The High Court was of the opinion -that unpaid and disputed
sales tax liability could not form the basis of a claim for
deduction for the purposes of income tax. The reasoning of
the High Court mainly was that for the purpose of claiming a
deduction under s. 10(2) (xv) or the Income Tax Act, 1922
(hereinafter called the "Act"), mere legal liability was not
enough. There had to be an expenditure in the first place
and it must be laid Out or expended wholly and exclusively
for the purpose of such business. The High Court further
held that unpaid and disputed sales tax could not be validly
deducted in the computation of business income even under s.
10 (1) of the Act.
It has been submitted on behalf of the assessee that sales
tax paid or unpaid would be admissible deduction under s. 10
(2)(xv) as well as under s. 10 (1). It is pointed out that
if the method of accounting adopted by the assessee is cash
system,, it would qualify for deduction only in the year in
which it has been actually paid. If the method of
accounting is mercantile system, then the deduction will be
permissible in the year to which the liability relates
irrespective of the point of time wheel the liability has
actual been discharged. Section (10)5 provides that in sub-
section (2) "paid" means actually paid or incurred according
to the method of accounting upon the basis of which the
profits or gains are computed, under the section. The
argument proceeds that in order
19- L1245 Su CI/71
280
therefore, that sales tax may qualify for deduction under S.
10 (2) (xv), it has to be in the nature of an ’expenditure’
which has either been actually paid during the year of
account or for the payment of which, the liability has been
incurred in the accounting year, according as the method of
accounting followed by the assessee is cash system or
mercantile system.
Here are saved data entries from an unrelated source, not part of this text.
(* ===== verification/HSocketTheorems.v ===== *)
(** * Server kernel: sockets: the properties *)

From Stdlib Require Import ZArith Lia Bool.
From stdpp Require Import base numbers list gmap.
From S2P Require Import Prelude HChunks CCoro CIo HSocket.

(** ** Output *)

(** What is taken and what waits are what was sent, and what waits is polled for, unless the socket has failed. *)
Definition in_order (all : list Z) (s : TSocketOut) : Prop :=
  wire s ++ flat (W_ s) = all /\ (polled s = false -> flat (W_ s) = [] \/ Err_ s <> 0).

Lemma Flush_loop_keeps fuel c keep s r s' : Flush_loop fuel c keep s = Some (r, s') ->
  W_ s' = W_ s /\ wire s' = wire s /\ Err_ s' = Err_ s /\ polled s' = polled s /\ flushing s' = flushing s /\ ready s' = ready s /\ cancelled_ s' = cancelled_ s /\
  match r with
  | Finished (Ret _) => FullLength (W_ s) <= keep
  | Finished (Throw e) => keep < FullLength (W_ s) /\ Err_ s <> 0 /\ e = TSystemError (Err_ s)
  | Asleep => keep < FullLength (W_ s) /\ Err_ s = 0 /\ Wake_ s' = Some c /\ c ∉ cancelled_ s
  end.
Proof.
  revert s. induction fuel as [|fuel IH]; intros s E; [discriminate|]. cbn [Flush_loop] in E.
  destruct (Z.ltb_spec keep (FullLength (W_ s))); cbn [negb] in E; [|inv E; conj; auto; lia].
  destruct (Z.eqb_spec (Err_ s) 0); cbn [negb] in E; [|inv E; conj; auto].
  destruct (bool_decide (c ∈ cancelled_ (set_Wake (Some c) s))) eqn:Ec.
  - destruct (IH _ E) as (H1&H2&H3&H4&H5&H6&H7&Hr). conj; auto.
  - inv E. apply bool_decide_eq_false in Ec. conj; auto.
Qed.

Lemma Flush_keeps fuel c keep s r s' all : in_order all s -> Flush fuel c keep s = Some (r, s') -> in_order all s'.
Proof.
  intros [H1 H2] E. unfold Flush in E. destruct (Flush_loop fuel c keep s) as [[r1 s1]|] eqn:El; [|discriminate]. inv E.
  apply Flush_loop_keeps in El as (E1&E2&E3&E4&_). unfold in_order. cbn. rewrite E1, E2, E3, E4. auto.
Qed.

Lemma OnPollEvent_in_order status ans s s' all : polled s = true -> in_order all s -> OnPollEvent status ans s = Some s' -> in_order all s'.
Proof.
  intros Hp [H1 H2] E. unfold OnPollEvent in E.
  set (s0 := match Wake_ s with Some c => _ | None => s end) in E. assert (E0 : W_ s0 = W_ s /\ wire s0 = wire s /\ polled s0 = polled s) by (unfold s0; destruct (Wake_ s); auto).
  destruct E0 as (Ew&Ei&Ep). destruct (Z.eqb_spec status 0) as [Hs|Hs]; cbn [negb] in E; [|injection E as <-; split; cbn; [congruence|auto]].
  destruct (Z.ltb_spec (DoWriteVector ans s0) 0) as [Hn|Hn].
  - destruct (IsBlocked _); [discriminate|]; injection E as <-. split; cbn; [congruence|]. right. lia.
  - destruct (Z.eqb_spec (DoWriteVector ans s0) (FullLength (W_ s0))) as [Hf|Hf].
    + injection E as <-. split; cbn; [rewrite Ew, Ei, app_nil_r; auto|auto].
    + destruct (Split _ _) as [before after] eqn:Es. apply Split_flat in Es as [E1 E2]; [|exact Hn]. injection E as <-. split; cbn.
      * rewrite Ei, <- app_assoc. rewrite <- H1. f_equal. rewrite E2, Ew. apply take_drop.
      * rewrite Ep, Hp. discriminate.
Qed.

Lemma on_event_in_order fuel max e s r s' all : in_order all s -> on_event fuel max e s = Some (r, s') -> in_order (all ++ sent [e]) s'.
Proof.
  intros H E. destruct e as [c lst|c|c|c|status ans]; cbn [on_event sent] in *; rewrite ?app_nil_r.
  - destruct (bool_decide _); [|discriminate]. destruct (DoSend fuel max c lst s) as [[r1 s1]|] eqn:Es; [|discriminate]. inv E.
    eapply Flush_keeps; [|exact Es]. destruct H as [H1 H2]. split; cbn; [|discriminate]. unfold MoveTo. rewrite flat_app, app_assoc, H1. auto.
  - destruct (bool_decide _); [|discriminate]. destruct (Flush fuel c 0 s) as [[r1 s1]|] eqn:Es; [|discriminate]. inv E. eapply Flush_keeps; eauto.
  - destruct (flushing s !! c) as [keep|]; [|discriminate]. cbn in E. destruct (bool_decide _); [|discriminate].
    destruct (woken fuel c keep s) as [[r1 s1]|] eqn:Es; [|discriminate]. inv E. eapply Flush_keeps; [|exact Es]. exact H.
  - inv E. destruct (flushing s !! c); exact H.
  - destruct (polled s) eqn:Ep; [|discriminate]. destruct (OnPollEvent status ans s) as [s1|] eqn:Es; [|discriminate]. inv E. eapply OnPollEvent_in_order; eauto.
Qed.

Lemma run_events_app fuel max es1 es2 s : run_events fuel max (es1 ++ es2) s = let* s := run_events fuel max es1 s in run_events fuel max es2 s.
Proof. revert s. induction es1 as [|e es1 IH]; intros s; [auto|]. cbn. destruct (on_event fuel max e s) as [[r s1]|]; [apply IH|auto]. Qed.

Lemma sent_app es1 es2 : sent (es1 ++ es2) = sent es1 ++ sent es2.
Proof. induction es1 as [|e es1 IH]; [auto|]. destruct e; cbn; auto. rewrite IH. apply app_assoc. Qed.

Lemma run_events_in_order fuel max es s : run_events fuel max es new_out = Some s -> in_order (sent es) s.
Proof.
  revert s. induction es as [|e es IH] using rev_ind; intros s E; [inv E; split; auto|]. rewrite run_events_app in E.
  destruct (run_events fuel max es new_out) as [s1|]; [|discriminate]. cbn in E. destruct (on_event fuel max e s1) as [[r s2]|] eqn:Ee; [|discriminate]. inv E.
  rewrite sent_app. eapply on_event_in_order; eauto.
Qed.

Lemma OnPollEvent_ready status ans s s' : OnPollEvent status ans s = Some s' -> ready s ⊆ ready s' /\ flushing s' = flushing s.
Proof.
  intros E. unfold OnPollEvent in E. set (s0 := match Wake_ s with Some c => _ | None => s end) in E.
  assert (H : ready s ⊆ ready s0 /\ flushing s0 = flushing s) by (unfold s0; destruct (Wake_ s); cbn; split; set_solver).
  destruct (negb _); [injection E as <-; exact H|]. destruct (_ <? 0); [destruct (IsBlocked _); [discriminate|]; injection E as <-; exact H|].
  destruct (_ =? _); [injection E as <-; exact H|]. destruct (Split _ _). injection E as <-. exact H.
Qed.

(** The coroutine that an event lets run. *)
Definition runs (e : event) : option cont :=
  match e with ESend c _ | EFlush c | EWoken c => Some c | ECancel _ | EPoll _ _ => None end.

(** What the last call of a coroutine may leave in the queue: [MaxInQueue_] for a send, nothing for [Flush]. *)
Fixpoint call_limit (max : Z) (c : cont) (es : list event) (cur : option Z) : option Z :=
  match es with
  | [] => cur
  | ESend c' _ :: es => call_limit max c es (if decide (c' = c) then Some max else cur)
  | EFlush c' :: es => call_limit max c es (if decide (c' = c) then Some 0 else cur)
  | _ :: es => call_limit max c es cur
  end.

Lemma call_limit_app max c es1 es2 cur : call_limit max c (es1 ++ es2) cur = call_limit max c es2 (call_limit max c es1 cur).
Proof. revert cur. induction es1 as [|e es1 IH]; intros cur; [auto|]. destruct e; cbn; auto. Qed.

(** How a call ends or goes on sleeping, with its limit. *)
Definition call_result (c : cont) (keep : Z) (r : flushed) (s : TSocketOut) : Prop :=
  match r with
  | Finished (Ret _) => FullLength (W_ s) <= keep /\ flushing s !! c = None
  | Finished (Throw e) => keep < FullLength (W_ s) /\ Err_ s <> 0 /\ e = TSystemError (Err_ s) /\ flushing s !! c = None
  | Asleep => keep < FullLength (W_ s) /\ Err_ s = 0 /\ Wake_ s = Some c /\ flushing s !! c = Some keep
  end.

Lemma Flush_result fuel c keep s r s' : Flush fuel c keep s = Some (r, s') ->
  call_result c keep r s' /\ forall c', c' <> c -> flushing s' !! c' = flushing s !! c'.
Proof.
  intros E. unfold Flush in E. destruct (Flush_loop fuel c keep s) as [[r1 s1]|] eqn:El; [|discriminate]. inv E.
  apply Flush_loop_keeps in El as (Ew&_&Ee&_&Ef&_&_&Hr). split.
  - destruct r as [[[]|e]|]; cbn [call_result W_ Err_ Wake_ flushing set_flushing]; rewrite Ew, ?Ee, ?lookup_delete_eq, ?lookup_insert_eq; intuition auto.
  - intros c' Hc. cbn. rewrite Ef. destruct r; [apply lookup_delete_ne|apply lookup_insert_ne]; auto.
Qed.

(** Every coroutine that is asleep keeps the limit of its call. *)
Definition limits_kept (max : Z) (es : list event) (s : TSocketOut) : Prop :=
  forall c keep, flushing s !! c = Some keep -> call_limit max c es None = Some keep.

Lemma on_event_result fuel max es e s r s' : limits_kept max es s -> on_event fuel max e s = Some (r, s') ->
  limits_kept max (es ++ [e]) s' /\
  match r with
  | None => runs e = None
  | Some r => exists c keep, runs e = Some c /\ call_limit max c (es ++ [e]) None = Some keep /\ call_result c keep r s'
  end.
Proof.
  intros H E. assert (Hf : forall c keep s1 r1, call_limit max c (es ++ [e]) None = Some keep -> (forall c', c' <> c -> call_limit max c' (es ++ [e]) None = call_limit max c' es None) ->
    flushing s1 = flushing s -> Flush fuel c keep s1 = Some (r1, s') -> limits_kept max (es ++ [e]) s' /\ call_result c keep r1 s').
  { intros c keep s1 r1 Hc Ho Es F. destruct (Flush_result _ _ _ _ _ _ F) as [Hr Hn]. split; [|exact Hr]. intros c' k Hk. destruct (decide (c' = c)) as [->|Hne].
    - destruct r1 as [[u|x]|]; cbn in Hr; destruct_and?; congruence.
    - rewrite Ho by exact Hne. apply H. rewrite <- Es, <- Hn by exact Hne. exact Hk. }
  destruct e as [c lst|c|c|c|status ans]; cbn [on_event runs] in *.
  - destruct (bool_decide _); [|discriminate]. destruct (DoSend fuel max c lst s) as [[r1 s1]|] eqn:Es; [|discriminate]. injection E as <- ->.
    assert (Hl : call_limit max c (es ++ [ESend c lst]) None = Some max) by (rewrite call_limit_app; cbn; rewrite decide_True; auto).
    assert (Ho : forall c', c' <> c -> call_limit max c' (es ++ [ESend c lst]) None = call_limit max c' es None) by (intros c' Hc; rewrite call_limit_app; cbn; rewrite decide_False; auto).
    destruct (Hf c max (set_polled true (set_queue (MoveTo lst (W_ s)) (wire s) s)) r1 Hl Ho eq_refl Es) as [H1 H2]. eauto 10.
  - destruct (bool_decide _); [|discriminate]. destruct (Flush fuel c 0 s) as [[r1 s1]|] eqn:Es; [|discriminate]. injection E as <- ->.
    assert (Hl : call_limit max c (es ++ [EFlush c]) None = Some 0) by (rewrite call_limit_app; cbn; rewrite decide_True; auto).
    assert (Ho : forall c', c' <> c -> call_limit max c' (es ++ [EFlush c]) None = call_limit max c' es None) by (intros c' Hc; rewrite call_limit_app; cbn; rewrite decide_False; auto).
    destruct (Hf c 0 s r1 Hl Ho eq_refl Es) as [H1 H2]. eauto 10.
  - destruct (flushing s !! c) as [keep|] eqn:Ek; [|discriminate]. cbn in E. destruct (bool_decide _); [|discriminate].
    destruct (woken fuel c keep s) as [[r1 s1]|] eqn:Es; [|discriminate]. injection E as <- ->.
    assert (Hl : call_limit max c (es ++ [EWoken c]) None = Some keep) by (rewrite call_limit_app; cbn; auto).
    assert (Ho : forall c', c' <> c -> call_limit max c' (es ++ [EWoken c]) None = call_limit max c' es None) by (intros c' _; rewrite call_limit_app; auto).
    destruct (Hf c keep (set_Wake None (set_ready (ready s ∖ {[c]}) s)) r1 Hl Ho eq_refl Es) as [H1 H2]. eauto 10.
  - injection E as <- <-. split; [|auto]. intros c' k Hk. rewrite call_limit_app. cbn. apply H. destruct (flushing s !! c); exact Hk.
  - destruct (polled s); [|discriminate]. destruct (OnPollEvent status ans s) as [s1|] eqn:Es; [|discriminate]. injection E as <- <-. split; [|auto].
    intros c' k Hk. rewrite call_limit_app. cbn. apply H. rewrite <- (proj2 (OnPollEvent_ready _ _ _ _ Es)). exact Hk.
Qed.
It is indisputable that the amount of
sales tax paid or payable by the assessee is an ’expendi-
ture’ within the meaning of S. 10 (2) (xv). The amount in
question was thus a kind of expenditure about which there
can be no doubt that it had been laid out or expended wholly
or exclusively for the purpose of business carried on by the
assessee.
The submission on behalf of the assessee in the alternative
is that apart from valid deductibility of sales tax as an
expenditure under S. 10 (2) (xv) of the Act, it is a
permissible deduction even under S. 10 (1). The profits of
a business which are to be assessed to tax must be real
profits and they have to, be ascertained on ordinary
principles of commercial trading and commercial accounting.
Where an assessee is under a liability or is bound to make
certain payment from the gross receipts, the profits and
gains can only be net amount after ’such an amount is
deducted from the gross profits or receipts.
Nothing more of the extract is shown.